- **Excerpts from a dataset**:
(** * Focalboard fork: admin routes, local permissions and user notifications

    A shallow embedding of the Go server code that implements
    - [server/services/permissions/localpermissions] (first user is admin),
    - [server/services/store/sqlstore/user_notifications.go] (the
      [user_notifications] table and its statements),
    - [server/app] notification pass-throughs and
      [CreateAndBroadcastNotification],
    - [server/api] admin handlers and notification handlers,
    followed by the properties the specification states about them.

    Conventions.  Go [string] is [string]; [int64] timestamps are [Z] (they
    are only compared, never added).  A Go [(T, error)] result is
    [Result T]; a bare [error] is [option Error].  Mutable receivers and the
    database are threaded explicitly.  Logger calls are dropped: they never
    feed back into control flow. *)

From Stdlib Require Import String Ascii List ZArith Bool Lia.
Import ListNotations.
Local Open Scope string_scope.
Local Open Scope Z_scope.

(* ================================================================== *)
(** ** Errors and results *)

(** Errors as the handlers distinguish them: the two typed errors built by
    [model.NewErrUnauthorized] and [model.NewErrBadRequest], and every other
    Go [error] value (driver, I/O, JSON), kept with its message. *)
Inductive Error : Type :=
| ErrUnauthorized (msg : string)
| ErrBadRequest (msg : string)
| ErrOther (msg : string).

Inductive Result (A : Type) : Type :=
| Ok (a : A)
| Err (e : Error).
Arguments Ok {A} a.
Arguments Err {A} e.

(* ================================================================== *)
(** ** Go standard library: strings.Contains *)

Module strings.

(** [strings.Index(s, substr)]: position of the first occurrence of
    [substr] in [s], or [-1]. *)
Definition Index (s substr : string) : Z :=
  match String.index 0 substr s with
  | Some i => Z.of_nat i
  | None => -1
  end.

(** [strings.Contains(s, substr)] is [Index(s, substr) >= 0]. *)
Definition Contains (s substr : string) : bool :=
  0 <=? Index s substr.

End strings.

(* ================================================================== *)
(** ** package model *)

Module model.

(** Modelled from the spec: [model.User] is declared outside the files at
    hand; the specification lists "username, email, password hash,
    timestamps", and the code reads [ID] and [CreateAt]. *)
Record User : Type := mkUser {
  ID : string;
  Username : string;
  Email : string;
  Password : string;
  CreateAt : Z;
  UpdateAt : Z
}.

(** [mmModel.Permission]; only its [Id] is consulted. *)
Record Permission : Type := mkPermission { Id : string }.

(** Modelled from the spec: the permission constants are declared outside
    the files at hand; the specification names the capabilities "manage
    system" and "view board". *)
Definition PermissionManageSystem : Permission := mkPermission "manage_system".
Definition PermissionViewBoard : Permission := mkPermission "view_board".

(** [model.Session]; the handlers read [UserID] only. *)
Record Session : Type := mkSession { UserID : string }.

(** [model.UserNotification], field for field. *)
Record UserNotification : Type := mkUserNotification {
  NID : string;            (* ID *)
  TargetUserID : string;
  ActorUserID : string;
  ActorName : string;
  NType : string;          (* Type *)
  CardID : string;
  CardTitle : string;
  BoardID : string;
  Read : bool;
  NCreateAt : Z;           (* CreateAt *)
  NUpdateAt : Z            (* UpdateAt *)
}.

(** [NewUserNotification]: the constructor of the model package; [id] is
    the value drawn from [utils.NewID] and [now] the clock reading. *)
Definition NewUserNotification (id : string) (now : Z)
    (targetUserID actorUserID actorName notifType cardID cardTitle boardID : string)
    : UserNotification :=
  {| NID := id;
     TargetUserID := targetUserID;
     ActorUserID := actorUserID;
     ActorName := actorName;
     NType := notifType;
     CardID := cardID;
     CardTitle := cardTitle;
     BoardID := boardID;
     Read := false;
     NCreateAt := now;
     NUpdateAt := now |}.

End model.
Import model.

(* ================================================================== *)
(** ** package localpermissions *)

Module localpermissions.

(** The mutable part of [Service]: the cached admin. *)
Record Service : Type := mkService {
  firstUserID : string;
  firstUserDone : bool
}.

Definition New : Service :=
  {| firstUserID := ""; firstUserDone := false |}.

(** The [for _, u := range users] loop, with [oldestUser] as accumulator
    ([None] is the nil pointer). *)
Fixpoint oldestLoop (users : list User) (oldestUser : option User) : option User :=
  match users with
  | [] => oldestUser
  | u :: rest =>
      oldestLoop rest
        (match oldestUser with
         | None => Some u
         | Some o => if CreateAt u <? CreateAt o then Some u else Some o
         end)
  end.

(** [HasPermissionTo]; [getAllUsers] is what [s.store.GetAllUsers()]
    returns at the time of the call.  The updated receiver is returned
    next to the answer. *)
Definition HasPermissionTo (s : Service) (getAllUsers : Result (list User))
    (userID : string) (permission : Permission) : bool * Service :=
  if String.eqb (Id permission) (Id PermissionManageSystem) then
    let s' :=
      if negb (firstUserDone s) then
        let s1 :=
          match getAllUsers with
          | Ok users =>
              if (0 <? Z.of_nat (length users)) then
                match oldestLoop users None with
                | Some oldestUser =>
                    {| firstUserID := ID oldestUser;
                       firstUserDone := firstUserDone s |}
                | None => s
                end
              else s
          | Err _ => s
          end in
        {| firstUserID := firstUserID s1; firstUserDone := true |}
      else s in
    (String.eqb userID (firstUserID s'), s')
  else (false, s).

(** Service states that arise from [New] by calls of [HasPermissionTo]. *)
Inductive reachable : Service -> Prop :=
| reachable_New : reachable New
| reachable_call s users userID permission :
    reachable s ->
    reachable (snd (HasPermissionTo s users userID permission)).

End localpermissions.

(* ================================================================== *)
(** ** package sqlstore: the user_notifications table *)

Module sqlstore.

(** The table [user_notifications]: its rows, in insertion order.  The
    migration declares [PRIMARY KEY (id)]. *)
Definition Table : Type := list UserNotification.

(** What one store call obtains from outside the program: the clock
    ([utils.GetMillis]), the identifier source ([utils.NewID]), and what
    the driver reports for the statement ([Exec] failing, and
    [RowsAffected] failing). *)
Record Runtime : Type := mkRuntime {
  GetMillis : Z;
  NewID : string;
  execErr : option Error;
  rowsAffectedErr : option Error
}.

(** *** Statements *)

(** [INSERT INTO user_notifications ... VALUES row]. *)
Definition sqlInsert (row : UserNotification) (t : Table) : Result (Table * Z) :=
  if existsb (fun r => String.eqb (NID r) (NID row)) t
  then Err (ErrOther "duplicate key value violates unique constraint")
  else Ok ((t ++ [row])%list, 1).

(** [UPDATE user_notifications SET ... WHERE ...]. *)
Definition sqlUpdate (set : UserNotification -> UserNotification)
    (where_ : UserNotification -> bool) (t : Table) : Result (Table * Z) :=
  Ok (map (fun r => if where_ r then set r else r) t,
      Z.of_nat (length (filter where_ t))).

(** [DELETE FROM user_notifications WHERE ...]. *)
Definition sqlDelete (where_ : UserNotification -> bool) (t : Table)
    : Result (Table * Z) :=
  Ok (filter (fun r => negb (where_ r)) t,
      Z.of_nat (length (filter where_ t))).

(** [SELECT COUNT( * ) FROM user_notifications WHERE ...]. *)
Definition sqlCount (where_ : UserNotification -> bool) (t : Table) : Z :=
  Z.of_nat (length (filter where_ t)).

(** [query.Exec()]: a driver failure leaves the table alone. *)
Definition Exec (rt : Runtime) (stmt : Table -> Result (Table * Z)) (t : Table)
    : Result Z * Table :=
  match execErr rt with
  | Some e => (Err e, t)
  | None =>
      match stmt t with
      | Ok (t', n) => (Ok n, t')
      | Err e => (Err e, t)
      end
  end.

(** *** The [SET] clauses and [sq.Eq] predicates of the file *)

Definition setReadAt (now : Z) (r : UserNotification) : UserNotification :=
  {| NID := NID r; TargetUserID := TargetUserID r; ActorUserID := ActorUserID r;
     ActorName := ActorName r; NType := NType r; CardID := CardID r;
     CardTitle := CardTitle r; BoardID := BoardID r;
     Read := true; NCreateAt := NCreateAt r; NUpdateAt := now |}.

(** [sq.Eq{"id": notificationID, "target_user_id": userID}] *)
Definition eqIdTarget (notificationID userID : string) (r : UserNotification) : bool :=
  String.eqb (NID r) notificationID && String.eqb (TargetUserID r) userID.

(** [sq.Eq{"target_user_id": userID, "is_read": false}] *)
Definition eqTargetUnread (userID : string) (r : UserNotification) : bool :=
  String.eqb (TargetUserID r) userID && Bool.eqb (Read r) false.

(** *** Store functions *)

(** [createUserNotification].  The Go code overwrites [ID], [CreateAt] and
    [UpdateAt] of the object it was handed and inserts all eleven fields;
    the returned value is that same object. *)
Definition createUserNotification (rt : Runtime) (notification : UserNotification)
    (t : Table) : Result UserNotification * Table :=
  let now := GetMillis rt in
  let notification :=
    {| NID := NewID rt;
       TargetUserID := TargetUserID notification;
       ActorUserID := ActorUserID notification;
       ActorName := ActorName notification;
       NType := NType notification;
       CardID := CardID notification;
       CardTitle := CardTitle notification;
       BoardID := BoardID notification;
       Read := Read notification;
       NCreateAt := now;
       NUpdateAt := now |} in
  match Exec rt (sqlInsert notification) t with
  | (Err e, t') => (Err e, t')
  | (Ok _, t') => (Ok notification, t')
  end.

Definition getUnreadNotificationCount (rt : Runtime) (userID : string) (t : Table)
    : Result Z :=
  match execErr rt with
  | Some e => Err e
  | None => Ok (sqlCount (eqTargetUnread userID) t)
  end.

(** [markNotificationAsRead]: a zero row count only logs a warning. *)
Definition markNotificationAsRead (rt : Runtime) (notificationID userID : string)
    (t : Table) : option Error * Table :=
  let now := GetMillis rt in
  match Exec rt (sqlUpdate (setReadAt now) (eqIdTarget notificationID userID)) t with
  | (Err e, t') => (Some e, t')
  | (Ok count, t') =>
      match rowsAffectedErr rt with
      | Some e => (Some e, t')
      | None => (None, t')
      end
  end.

Definition markAllNotificationsAsRead (rt : Runtime) (userID : string) (t : Table)
    : option Error * Table :=
  let now := GetMillis rt in
  match Exec rt (sqlUpdate (setReadAt now) (eqTargetUnread userID)) t with
  | (Err e, t') => (Some e, t')
  | (Ok _, t') => (None, t')
  end.

Definition deleteUserNotification (rt : Runtime) (notificationID userID : string)
    (t : Table) : option Error * Table :=
  match Exec rt (sqlDelete (eqIdTarget notificationID userID)) t with
  | (Err e, t') => (Some e, t')
  | (Ok _, t') => (None, t')
  end.

End sqlstore.
Import sqlstore.

(* ================================================================== *)
(** ** package app *)

Module app.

- **DIRECTIONS**:
What you give back must be the stretch above, starting at the line with "[] => oldestUser" and ending at the line with "Definition HasPermissionTo (s", copied exactly.

- **ANSWER SECTION**:
  | [] => oldestUser
  | u :: rest =>
      oldestLoop rest
        (match oldestUser with
         | None => Some u
         | Some o => if CreateAt u <? CreateAt o then Some u else Some o
         end)
  end.

(** [HasPermissionTo]; [getAllUsers] is what [s.store.GetAllUsers()]
    returns at the time of the call.  The updated receiver is returned
    next to the answer. *)
Definition HasPermissionTo (s : Service) (getAllUsers : Result (list User))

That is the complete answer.